Once exploitation takes place, the attacker(s) need to establish a foothold, this is where installation happens, and what most end-point protections guard against. The foothold is established by loading additional tools on the compromised host in order to maintain control.

This is also the stage where an attacker may pivot from the initial point of entry to another system or server on the network. Pivoting is useful when the attacker(s) enters the network at a point that isn't accessible to their overall goal. It's also useful as it helps them remain undetected. While the compromised laptop discovered was the initial entry point, the hijacked desktop that the attacker pivoted to on the network may go unnoticed.

Often times pivoting is possible due to exploitation of network policy, enabling the attacker(s) direct access to some systems because the host they've compromised is granted elevated permissions via the firewall or ACL on the network. If this is the case, they won't need to risk exposure by leveraging another exploit or additional malware to pivot; otherwise they'll do so using those means.

Incident response programs are geared towards the installation phase of an attacker's campaign, because prevention has failed, so response -- that is, containment, mitigation, and recovery -- are the only options left really. However, incident response is only possible if detection has occurred. But assuming the exploitation phase wasn't detected, and the installation phase was successful, what now? If you're lucky, you can detect some indicators of compromise, and use them to help move the incident response process along.

Indicators of compromise (IOC) are exactly what the name suggests, but they're often overlooked, because they exist in the mountains of logged data that's already on the network. No one has time to read the hundreds or thousands of lines logged in a day (if not more) so many indicators go unnoticed. This is why it can take weeks or months to detect a breach.

Suppose that the attacker(s) targeted an employee and exploited their system. One type of IOC would be records of that system accessing areas of the network that it doesn't have access to, or has never accessed before. The key here is abnormality. Look for the things that don't belong, or just seem out of place.

Another example would be to look for random, unexpected DNS requests. Attackers tend to call home to access additional tools, or their payloads will make external requests for instructions. Matching DNS requests to lists of known malicious servers, or IP addresses with bad reputations, is a positive IOC the moment there is a connection. This happens because the exploitation phase is one of the few times an attacker has to make noise, as the process will spike DNS in most cases.

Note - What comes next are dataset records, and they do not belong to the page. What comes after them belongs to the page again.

(** A 10-byte payload at 32 x 32: 32 bytes come out, the payload last. *)
Example createIcoFromPng_demo :
  produced (createIcoFromPng 0%nat 32 32 demo_heap)
  = Some ([Byte.x00; Byte.x00; Byte.x01; Byte.x00; Byte.x01; Byte.x00;
           Byte.x20; Byte.x20; Byte.x00; Byte.x00; Byte.x01; Byte.x00;
           Byte.x20; Byte.x00; Byte.x0a; Byte.x00; Byte.x00; Byte.x00;
           Byte.x16; Byte.x00; Byte.x00; Byte.x00] ++ demo_png).
Proof. vm_compute. reflexivity. Qed.

(** ** The layout of the prefix *)

Lemma NumericToRawBytes_1 (v : Z) : NumericToRawBytes 1 v true = [byte_of_Z v].
Proof.
  unfold NumericToRawBytes. cbn [le_bytes].
  change (2 ^ (8 * Z.of_nat 1)) with 256. by rewrite byte_of_Z_mod.
Qed.

Lemma ico_prefix_layout (n w h : Z) :
  ∃ n0 n1 n2 n3,
    NumericToRawBytes 4 n true = [n0; n1; n2; n3] ∧
    ico_prefix n w h
    = [Byte.x00; Byte.x00; Byte.x01; Byte.x00; Byte.x01; Byte.x00;
       dimension_byte w; dimension_byte h; Byte.x00; Byte.x00;
       Byte.x01; Byte.x00; Byte.x20; Byte.x00;
       n0; n1; n2; n3; Byte.x16; Byte.x00; Byte.x00; Byte.x00].
Proof.
  unfold ico_prefix, dimension_byte. rewrite !NumericToRawBytes_1.
  destruct (NumericToRawBytes_le_4 n) as (n0 & n1 & n2 & n3 & E). rewrite E.
  exists n0, n1, n2, n3. split; reflexivity.
Qed.

Lemma dimension_byte_small (d : Z) : d < 256 → byte_to_Z (dimension_byte d) = d mod 256.
Proof.
  intros Hd. unfold dimension_byte.
  destruct (Z.leb_spec 256 d) as [?|_]; [lia|]. apply byte_to_Z_of_Z.
Qed.

Lemma dimension_byte_large (d : Z) : 256 <= d → byte_to_Z (dimension_byte d) = 0.
Proof.
  intros Hd. unfold dimension_byte.
  destruct (Z.leb_spec 256 d) as [_|?]; [reflexivity|lia].
Qed.

Lemma ico_image_layout (png : list byte) (w h : Z) :
  ∃ n0 n1 n2 n3,
    NumericToRawBytes 4 (Z.of_nat (length png)) true = [n0; n1; n2; n3] ∧
    ico_image png w h
    = [Byte.x00; Byte.x00; Byte.x01; Byte.x00; Byte.x01; Byte.x00;
       dimension_byte w; dimension_byte h; Byte.x00; Byte.x00;
       Byte.x01; Byte.x00; Byte.x20; Byte.x00;
       n0; n1; n2; n3; Byte.x16; Byte.x00; Byte.x00; Byte.x00] ++ png.
Proof.
  unfold ico_image.
  destruct (ico_prefix_layout (Z.of_nat (length png)) w h) as (n0 & n1 & n2 & n3 & E & ->).
  by exists n0, n1, n2, n3.
Qed.

(** Start of a proof about the produced bytes: run the call and expose the
    layout of what it produced. *)
Ltac run_encoder Hpng png w h :=
  rewrite (createIcoFromPng_produced _ _ _ w h Hpng);
  let n0 := fresh "n0" in let n1 := fresh "n1" in
  let n2 := fresh "n2" in let n3 := fresh "n3" in
  let Hsize := fresh "Hsize" in let Hlayout := fresh "Hlayout" in
  destruct (ico_image_layout png w h) as (n0 & n1 & n2 & n3 & Hsize & Hlayout).

(** C1. For every live input buffer, of any length and content, and all
    integers [width] and [height], the call produces exactly
    [22 + length png] bytes. *)
Theorem createIcoFromPng_size (σ : gmap nat (list byte)) (pngBuffer : nat)
    (png : list byte) (width height : Z) :
  σ !! pngBuffer = Some png →
  ∃ bytes, produced (createIcoFromPng pngBuffer width height σ) = Some bytes
           ∧ length bytes = (22 + length png)%nat.
Proof.
  intros Hpng. rewrite (createIcoFromPng_produced _ _ _ width height Hpng).
  eexists. split; [reflexivity|].
  unfold ico_image. by rewrite length_app, length_ico_prefix.
Qed.

Lemma createIcoFromPng_size_witness :
  demo_heap !! 0%nat = Some demo_png
  ∧ ∃ bytes, produced (createIcoFromPng 0%nat 32 32 demo_heap) = Some bytes
             ∧ length bytes = (22 + length demo_png)%nat.
Proof.
  split; [reflexivity|].
  apply (createIcoFromPng_size demo_heap 0%nat demo_png 32 32). reflexivity.
Defined.

(** C2. Whatever the inputs, the first six bytes produced are
    [0, 0, 1, 0, 1, 0]: reserved 0, image type 1 and image count 1, each a
    little-endian 16-bit field. *)
Theorem createIcoFromPng_header (σ : gmap nat (list byte)) (pngBuffer : nat)
    (png : list byte) (width height : Z) :
  σ !! pngBuffer = Some png →
  ∃ bytes, produced (createIcoFromPng pngBuffer width height σ) = Some bytes
           ∧ take 6 bytes = [Byte.x00; Byte.x00; Byte.x01; Byte.x00; Byte.x01; Byte.x00]
           ∧ field_le bytes 0 2 = 0 ∧ field_le bytes 2 2 = 1 ∧ field_le bytes 4 2 = 1.
Proof.
  intros Hpng. run_encoder Hpng png width height.
  eexists. split; [reflexivity|]. rewrite Hlayout. repeat split; reflexivity.
Qed.

Lemma createIcoFromPng_header_witness :
  demo_heap !! 0%nat = Some demo_png
  ∧ ∃ bytes, produced (createIcoFromPng 0%nat 48 16 demo_heap) = Some bytes
             ∧ take 6 bytes = [Byte.x00; Byte.x00; Byte.x01; Byte.x00; Byte.x01; Byte.x00]
             ∧ field_le bytes 0 2 = 0 ∧ field_le bytes 2 2 = 1 ∧ field_le bytes 4 2 = 1.
Proof.
  split; [reflexivity|].
  apply (createIcoFromPng_header demo_heap 0%nat demo_png 48 16). reflexivity.
Defined.

(** C3. For every live input buffer, the empty one included, the bytes
    produced from offset 22 on are the input bytes, unchanged: offset
    [22 + i] holds byte [i] of the input. *)
Theorem createIcoFromPng_payload (σ : gmap nat (list byte)) (pngBuffer : nat)
    (png : list byte) (width height : Z) :
  σ !! pngBuffer = Some png →
  ∃ bytes, produced (createIcoFromPng pngBuffer width height σ) = Some bytes
           ∧ drop 22 bytes = png
           ∧ ∀ i : nat, (i < length png)%nat → bytes !! (22 + i)%nat = png !! i.
Proof.
  intros Hpng. run_encoder Hpng png width height.
  eexists. split; [reflexivity|]. rewrite Hlayout. split; [reflexivity|].
  intros i _. reflexivity.
Qed.

Lemma createIcoFromPng_payload_witness :
  demo_heap !! 0%nat = Some demo_png
  ∧ (∃ bytes, produced (createIcoFromPng 0%nat 16 16 demo_heap) = Some bytes
              ∧ drop 22 bytes = demo_png
              ∧ ∀ i : nat, (i < length demo_png)%nat →
                           bytes !! (22 + i)%nat = demo_png !! i)
  ∧ (<[7%nat := []]> ∅ : gmap nat (list byte)) !! 7%nat = Some []
  ∧ ∃ bytes, produced (createIcoFromPng 7%nat 16 16 (<[7%nat := []]> ∅)) = Some bytes
             ∧ drop 22 bytes = []
             ∧ ∀ i : nat, (i < length (@nil byte))%nat →
                          bytes !! (22 + i)%nat = @nil byte !! i.
Proof.
  split; [reflexivity|]. split.
  - apply (createIcoFromPng_payload demo_heap 0%nat demo_png 16 16). reflexivity.
  - split; [reflexivity|].
    apply (createIcoFromPng_payload (<[7%nat := []]> ∅) 7%nat [] 16 16). reflexivity.
Defined.

Lemma ico_image_size_field (png : list byte) (w h : Z) :
  field_le (ico_image png w h) 14 4 = Z.of_nat (length png) mod 2 ^ 32.
Proof.
  destruct (ico_image_layout png w h) as (n0 & n1 & n2 & n3 & Hsize & ->).
  unfold field_le. cbn [drop take app]. rewrite <- Hsize.
  apply (RawBytesToNumeric_NumericToRawBytes 4).
Qed.

Lemma length_big_png : Z.of_nat (length big_png) = 2 ^ 32.
Proof.
  unfold big_png. rewrite length_replicate. apply Z2Nat.id. by apply Z.pow_nonneg.
Qed.

(** A 32-bit field cannot hold a length of [2 ^ 32]: on a payload of 4 GiB
    the call returns normally and the size field reads 0. *)
Lemma createIcoFromPng_size_field_wraps :
  big_heap !! 0%nat = Some big_png
  ∧ ∃ bytes, produced (createIcoFromPng 0%nat 32 32 big_heap) = Some bytes
             ∧ Z.of_nat (length big_png) = 4294967296
             ∧ field_le bytes 14 4 = 0
             ∧ field_le bytes 14 4 ≠ Z.of_nat (length big_png).
Proof.
  assert (Hlive : big_heap !! 0%nat = Some big_png) by apply lookup_singleton_eq.
  split; [exact Hlive|].
  rewrite (createIcoFromPng_produced _ _ _ 32 32 Hlive).
  eexists. split; [reflexivity|].
  rewrite ico_image_size_field, length_big_png.
  rewrite Z.mod_same by done.
  split; [reflexivity|]. split; [reflexivity|]. discriminate.
Qed.

(** C4. The 4-byte little-endian field at offset 14 holds the length of
    the input modulo [2 ^ 32], which is the length itself for every input
    shorter than 4 GiB; the 4-byte little-endian field at offset 18 holds
    22 for every input. *)
Theorem createIcoFromPng_size_offset_fields (σ : gmap nat (list byte))
    (pngBuffer : nat) (png : list byte) (width height : Z) :
  σ !! pngBuffer = Some png →
  ∃ bytes, produced (createIcoFromPng pngBuffer width height σ) = Some bytes
           ∧ field_le bytes 14 4 = Z.of_nat (length png) mod 2 ^ 32
           ∧ (Z.of_nat (length png) < 2 ^ 32 → field_le bytes 14 4 = Z.of_nat (length png))
           ∧ field_le bytes 18 4 = 22.
Proof.
  intros Hpng. rewrite (createIcoFromPng_produced _ _ _ width height Hpng).
  eexists. split; [reflexivity|]. rewrite ico_image_size_field.
  split; [reflexivity|]. split.
  - intros Hlt. apply Z.mod_small. lia.
  - destruct (ico_image_layout png width height) as (n0 & n1 & n2 & n3 & _ & ->).
    reflexivity.
Qed.

Lemma createIcoFromPng_size_offset_fields_witness :
  demo_heap !! 0%nat = Some demo_png
  ∧ ∃ bytes, produced (createIcoFromPng 0%nat 32 32 demo_heap) = Some bytes
             ∧ field_le bytes 14 4 = Z.of_nat (length demo_png) mod 2 ^ 32
             ∧ (Z.of_nat (length demo_png) < 2 ^ 32 → field_le bytes 14 4 = Z.of_nat (length demo_png))
             ∧ field_le bytes 18 4 = 22.
Proof.
  split; [reflexivity|].
  apply (createIcoFromPng_size_offset_fields demo_heap 0%nat demo_png 32 32). reflexivity.
Defined.

(** C5. The width byte at offset 6 is [width] for [1 <= width <= 255] and
    0 for [width >= 256], and the height byte at offset 7 follows [height]
    the same way; so 256 x 256 gives 0 and 0, 255 x 255 gives 255 and 255,
    and 1 x 1 gives 1 and 1. *)
Theorem createIcoFromPng_dimensions (σ : gmap nat (list byte)) (pngBuffer : nat)
    (png : list byte) :
  σ !! pngBuffer = Some png →
  (∀ width height : Z,
     ∃ bytes bw bh,
       produced (createIcoFromPng pngBuffer width height σ) = Some bytes
       ∧ directory_size bytes = Some (bw, bh)
       ∧ (1 <= width <= 255 → bw = width) ∧ (256 <= width → bw = 0)
       ∧ (1 <= height <= 255 → bh = height) ∧ (256 <= height → bh = 0))
  ∧ produced (createIcoFromPng pngBuffer 256 256 σ) ≫= directory_size = Some (0, 0)
  ∧ produced (createIcoFromPng pngBuffer 255 255 σ) ≫= directory_size = Some (255, 255)
  ∧ produced (createIcoFromPng pngBuffer 1 1 σ) ≫= directory_size = Some (1, 1).
Proof.
  intros Hpng. split; [|repeat split].
  - intros width height. run_encoder Hpng png width height.
    do 3 eexists. split; [reflexivity|]. rewrite Hlayout.
    split; [reflexivity|]. repeat split; intros Hd.
    + rewrite dimension_byte_small by lia. apply Z.mod_small. lia.
    + by apply dimension_byte_large.
    + rewrite dimension_byte_small by lia. apply Z.mod_small. lia.
    + by apply dimension_byte_large.
  - run_encoder Hpng png 256 256. by rewrite Hlayout.
  - run_encoder Hpng png 255 255. by rewrite Hlayout.
  - run_encoder Hpng png 1 1. by rewrite Hlayout.
Qed.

What about watering hole attacks? What counts as a good IOC on webservers? This too will require shifting through massive amounts of logs, but if the webserver logs are flooded with 500 errors, permission errors, or path errors, you have a problem. SQL Injection (SQLi) and Cross-Site Scripting (XSS) attacks standout in these types of logs, as well File Include attempts. To be fair, 500 errors can also be benign. But when they appear alongside database errors, or only come from a single application or resource, that's the difference between broken code and targeted code.

Likewise, watch for 404 errors, and look at how they are being triggered. In many cases Web vulnerability scanners (XSS or SQLi), or bots probing an application, trigger these events. Finally, if you discover shell scripts (e.g., r57 or c99), usually because you've noticed a flood of random GET or POST requests in the logs -- unlike anything that's been seen before -- that's a blatant IOC for a webserver. In fact, a shell on the webserver is the worst discovery you can have short of proven data exfiltration. Because a shell means the attacker has control over everything.

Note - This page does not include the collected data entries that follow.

(** X1: the two response callbacks are the same function. A line of
    type TYPE_OTHER leaves the buffer as it is; a line of type TYPE_PLUS or
    TYPE_ERROR replaces it by a text without CR or LF, and a buffer that
    fits its array still fits afterwards. [strlcpy] copies at most
    [len - 1] characters: a line handed over with its exact length and no
    line break loses its last character, while a line framed by CR LF pairs,
    no longer than the buffer, is stored as the text between them. *)
Theorem glocCallback_stores_line :
  forall (type : RespType) (buf : list ascii) (len : nat) (old : list ascii),
    (epeCallback type buf len old = glocCallback type buf len old)
    /\ (type = TYPE_OTHER -> glocCallback type buf len old = old)
    /\ (type <> TYPE_OTHER ->
        no_line_break (glocCallback type buf len old) = true)
    /\ ((List.length old < LOC_BUFFER_SIZE)%nat ->
        (List.length (glocCallback type buf len old) < LOC_BUFFER_SIZE)%nat)
    /\ (type <> TYPE_OTHER -> no_line_break buf = true ->
        (0 < len)%nat -> len = List.length buf ->
        (len <= LOC_BUFFER_SIZE)%nat ->
        glocCallback type buf len old = removelast buf)
    /\ (forall text,
           type <> TYPE_OTHER -> no_line_break text = true ->
           buf = framed text -> len = List.length buf ->
           (len <= LOC_BUFFER_SIZE)%nat ->
           glocCallback type buf len old = text).
Proof.
  intros type buf len old.
  assert (Hcopy : forall b, (0 < len)%nat -> len = List.length b ->
                    (len <= LOC_BUFFER_SIZE)%nat ->
                    strlcpy old b (Nat.min len LOC_BUFFER_SIZE) = removelast b).
  { intros b H0 Hl Hle. rewrite Nat.min_l by assumption.
    destruct len as [|n]; [lia|]. cbn [strlcpy].
    rewrite removelast_firstn_len. f_equal. lia. }
  split; [destruct type; reflexivity|].
  split; [intros ->; reflexivity|].
  split; [destruct type; try congruence; intros _;
          apply stripLfCr_no_line_break|].
  split.
  { intros Hold. destruct type; try exact Hold;
      cbn [glocCallback];
      (eapply Nat.le_lt_trans; [apply stripLfCr_length|]);
      (destruct (Nat.min len LOC_BUFFER_SIZE) as [|n] eqn:E;
       cbn [strlcpy]; [exact Hold|]);
      rewrite length_firstn; unfold LOC_BUFFER_SIZE in *; lia. }
  split.
  { intros Ht Hb H0 Hl Hle.
    assert (E : glocCallback type buf len old
                = stripLfCr (removelast buf)).
    { destruct type; try congruence; cbn [glocCallback];
        now rewrite Hcopy. }
    rewrite E. apply stripLfCr_clean.
    unfold no_line_break in *. apply forallb_forall. intros c Hc.
    rewrite forallb_forall in Hb. apply Hb.
    destruct buf as [|b0 bs]; [contradiction|].
    rewrite (app_removelast_last b0 (l := b0 :: bs)) by discriminate.
    apply in_or_app. now left. }
  intros text Ht Htx -> Hl Hle.
  assert (E : glocCallback type (framed text) len old
              = stripLfCr (removelast (framed text))).
  { destruct type; try congruence; cbn [glocCallback];
      rewrite Hcopy; auto; rewrite Hl; unfold framed;
      rewrite !length_app; cbn; lia. }
  rewrite E. unfold framed.
  change ([ascii_of_nat 13; ascii_of_nat 10] ++ text
          ++ [ascii_of_nat 13; ascii_of_nat 10])
    with (ascii_of_nat 13 :: ascii_of_nat 10 :: text
          ++ [ascii_of_nat 13; ascii_of_nat 10]).
  replace (ascii_of_nat 13 :: ascii_of_nat 10 :: text
           ++ [ascii_of_nat 13; ascii_of_nat 10])
    with ((ascii_of_nat 13 :: ascii_of_nat 10 :: text ++ [ascii_of_nat 13])
          ++ [ascii_of_nat 10])
    by (cbn; now rewrite <- app_assoc).
  rewrite removelast_last.
  change (ascii_of_nat 13 :: ascii_of_nat 10 :: text ++ [ascii_of_nat 13])
    with ([ascii_of_nat 13; ascii_of_nat 10] ++ text ++ [ascii_of_nat 13]).
  rewrite !stripLfCr_app, (stripLfCr_clean text Htx).
  cbn. now rewrite app_nil_r.
Qed.

Lemma glocCallback_stores_line_witness :
  glocCallback TYPE_PLUS (framed (cstr Examples.partial_fix))
    (List.length (framed (cstr Examples.partial_fix))) (cstr "OK")
  = cstr Examples.partial_fix
  /\ glocCallback TYPE_OTHER (framed (cstr "OK")) 6 (cstr Examples.partial_fix)
     = cstr Examples.partial_fix
  /\ glocCallback TYPE_ERROR (cstr "+CME ERROR: 516") 15 []
     = cstr "+CME ERROR: 51".
Proof.
  split; [|split].
  - apply (proj2 (proj2 (proj2 (proj2 (proj2
             (glocCallback_stores_line TYPE_PLUS
                (framed (cstr Examples.partial_fix))
                (List.length (framed (cstr Examples.partial_fix)))
                (cstr "OK")))))) (cstr Examples.partial_fix)).
    + discriminate.
    + reflexivity.
    + reflexivity.
    + reflexivity.
    + vm_compute. lia.
  - apply (proj1 (proj2 (glocCallback_stores_line TYPE_OTHER
                           (framed (cstr "OK")) 6
                           (cstr Examples.partial_fix)))).
    reflexivity.
  - apply (proj1 (proj2 (proj2 (proj2 (proj2
             (glocCallback_stores_line TYPE_ERROR (cstr "+CME ERROR: 516")
                15 [])))))).
    + discriminate.
    + reflexivity.
    + lia.
    + reflexivity.
    + vm_compute. lia.
Defined.


(** ** Poll responses ([parseQlocResponse], [parseEpeResponse]) *)

Lemma cme_switch_never_none (v : Z) : CME_eqb NONE (cme_switch v) = false.
Proof.
  destruct (whitelisted v) eqn:E.
  - pose proof (cme_switch_whitelisted v E) as H.
    unfold whitelisted in E. cbn [existsb] in E.
    rewrite !orb_true_iff, !Z.eqb_eq in E.
    unfold CME_eqb. rewrite H. cbn [CME_code].
    apply Z.eqb_neq. intuition lia.
  - now rewrite (cme_switch_other v E).
Qed.

Lemma cme_switch_no_fix (v : Z) :
  CME_eqb NO_FIX (cme_switch v) = (v =? 516).
Proof.
  destruct (whitelisted v) eqn:E.
  - pose proof (cme_switch_whitelisted v E) as H.
    unfold CME_eqb. rewrite H. cbn [CME_code]. apply Z.eqb_sym.
  - rewrite (cme_switch_other v E). symmetry. apply Z.eqb_neq.
    intros ->. discriminate E.
Qed.

(** X2: on an error line of the modem, [parseQlocResponse] returns
    NO_FIX and clears the fix flag of the point when the code is 516; for
    every other code it returns NONE and changes neither the context nor
    the point. *)
Theorem parseQlocResponse_error_line :
  forall (mktime : Tm.t -> Z * Tm.t) (ws1 ws2 ws3 ds rest : list ascii)
         (context : Qloc.Context) (point : LocationPoint),
    forallb isspace ws1 = true -> forallb isspace ws2 = true ->
    forallb isspace ws3 = true ->
    forallb isdigit ds = true -> ds <> [] -> no_digit_ahead rest = true ->
    let v := Scanf.strtoul_value false (Scanf.dec_value ds) in
    parseQlocResponse mktime (cme_line ws1 ws2 ws3 ds rest) context point
    = if v =? 516 then (NO_FIX, context, set_fix point 0)
      else (NONE, context, point).
Proof.
  intros mktime ws1 ws2 ws3 ds rest context point H1 H2 H3 Hd Hne Hr v.
  unfold parseQlocResponse.
  rewrite parseCmeError_cme_line by assumption. fold v.
  rewrite cme_switch_no_fix.
  destruct (v =? 516) eqn:E.
  - apply Z.eqb_eq in E. rewrite E. reflexivity.
  - now rewrite cme_switch_never_none.
Qed.

Lemma parseQlocResponse_error_line_witness :
  parseQlocResponse MktimeUtc.mktime (cstr "+CME ERROR: 516") Qloc.zero
    example_point = (NO_FIX, Qloc.zero, set_fix example_point 0)
  /\ parseQlocResponse MktimeUtc.mktime (cstr "+CME ERROR: 504") Qloc.zero
       example_point = (NONE, Qloc.zero, example_point).
Proof.
  split.
  - apply (parseQlocResponse_error_line MktimeUtc.mktime [] (cstr " ")
             (cstr " ") (cstr "516") [] Qloc.zero example_point);
      try reflexivity. discriminate.
  - apply (parseQlocResponse_error_line MktimeUtc.mktime [] (cstr " ")
             (cstr " ") (cstr "504") [] Qloc.zero example_point);
      try reflexivity. discriminate.
Defined.

(** X3: for every buffer [parseQlocResponse] returns NONE, NO_FIX, FIX
    or UNKNOWN_ERROR. It never changes the system time, the accuracies, the
    vertical DOP or the time to first fix of the point. Unless it returns
    FIX it leaves the context as it is, and the point too apart from the
    fix flag, which it may clear. *)
Theorem parseQlocResponse_frame :
  forall (mktime : Tm.t -> Z * Tm.t) (buf : list ascii)
         (context : Qloc.Context) (point : LocationPoint),
    let '(r, context', point') := parseQlocResponse mktime buf context point in
    (r = NONE \/ r = NO_FIX \/ r = FIX \/ r = UNKNOWN_ERROR)
    /\ systemTime point' = systemTime point
    /\ horizontalAccuracy point' = horizontalAccuracy point
    /\ verticalAccuracy point' = verticalAccuracy point
    /\ verticalDop point' = verticalDop point
    /\ timeToFirstFix point' = timeToFirstFix point
    /\ (r <> FIX ->
        context' = context /\ (point' = point \/ point' = set_fix point 0)).
Proof.
  intros mktime buf context point. unfold parseQlocResponse.
  destruct (CME_eqb NO_FIX (parseCmeError buf)) eqn:E1.
  { assert (parseCmeError buf = NO_FIX) as ->
      by (destruct (parseCmeError buf); try discriminate; reflexivity).
    cbn. intuition congruence. }
  destruct (CME_eqb NONE (parseCmeError buf)); cbn [negb].
  2:{ repeat split; auto. }
  unfold parseQloc.
  generalize (Scanf.sscanf buf QLOC_FORMAT). intros sc.
  destruct (Scanf.nargs_of sc =? 0) eqn:En.
  - apply Z.eqb_eq in En.
    rewrite (ScanfFacts.nargs_zero_no_values _ En), scan_into_qloc_nil.
    cbn. repeat split; auto 6.
  - destruct (mktime _) as [t ti]. cbn. repeat split; auto 6; congruence.
Qed.

Lemma parseQlocResponse_frame_witness :
  snd (parseQlocResponse MktimeUtc.mktime (cstr "+CME ERROR: 516") Qloc.zero
         example_point) = example_point
  \/ snd (parseQlocResponse MktimeUtc.mktime (cstr "+CME ERROR: 516")
            Qloc.zero example_point) = set_fix example_point 0.
Proof.
  pose proof (parseQlocResponse_frame MktimeUtc.mktime
                (cstr "+CME ERROR: 516") Qloc.zero example_point) as H.
  assert (R : fst (fst (parseQlocResponse MktimeUtc.mktime
                          (cstr "+CME ERROR: 516") Qloc.zero example_point))
              <> FIX) by (vm_compute; discriminate).
  destruct (parseQlocResponse MktimeUtc.mktime (cstr "+CME ERROR: 516")
              Qloc.zero example_point) as [[r c] p].
  cbn [fst snd] in *.
  destruct H as (_ & _ & _ & _ & _ & _ & H). exact (proj2 (H R)).
Defined.

(** X4: [parseEpeResponse] changes nothing of the point but its
    horizontal and vertical accuracy; when it changes the point, the two are
    the accuracies of the context; on a buffer that [parseCmeError] reads as
    an error it changes neither the context nor the point. *)
Theorem parseEpeResponse_frame :
  forall (buf : list ascii) (context : Epe.Context) (point : LocationPoint),
    let (context', point') := parseEpeResponse buf context point in
    point' = set_accuracy point (horizontalAccuracy point')
               (verticalAccuracy point')
    /\ (point' = point
        \/ (horizontalAccuracy point' = Epe.h_acc context'
            /\ verticalAccuracy point' = Epe.v_acc context'))
    /\ (parseCmeError buf <> NONE -> context' = context /\ point' = point).
Proof.
  intros buf context point. unfold parseEpeResponse.
  generalize (Scanf.sscanf buf EPE_FORMAT). intros sc.
  generalize (parseCmeError buf). intros e.
  destruct (CME_eqb NONE e) eqn:E; cbn [negb].
  - destruct (negb (_ =? 0)); cbn.
    + assert (e = NONE) as -> by (destruct e; try discriminate; reflexivity).
      repeat split; auto; congruence.
    + assert (e = NONE) as -> by (destruct e; try discriminate; reflexivity).
      split; [destruct point; reflexivity|]. split; [auto|]. congruence.
  - split; [destruct point; reflexivity|]. auto.
Qed.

When it comes to mitigations, many of the previously mentioned layers of protection still apply. In fact, some of those layers are ready-made for the exploitation phase. For example, Data Execution Protection (DEP) can go a long way to preventing malicious software from running on a compromised host.

While the attacker may be able to deliver the malware, of the victim attempts to execute it DEP will stop it. However, there are plenty of malware variants and software exploits that target DEP directly in order to avoid it. So you cannot rely on this protection alone.

Whitelisting is another good mitigation, but it isn't perfect and it is entirely possible to hijack a legitimate (whitelisted) application and make it do something it shouldn't. So again, along with DEP, whitelisting shouldn't be the only source of protection from exploitation.

"Another thing to remember about whitelisting is that we're talking about an attack that leverages a vulnerability in most cases, causing whitelisted files to act in unexpected ways, however they will still be whitelisted and thus able to execute. If the exploit then writes malicious routines to memory only, before hooking other legit processes, there will be nothing for whitelisting to see," commented Rik Ferguson, the VP Security Research at Trend Micro, during an interview with CSO for this series.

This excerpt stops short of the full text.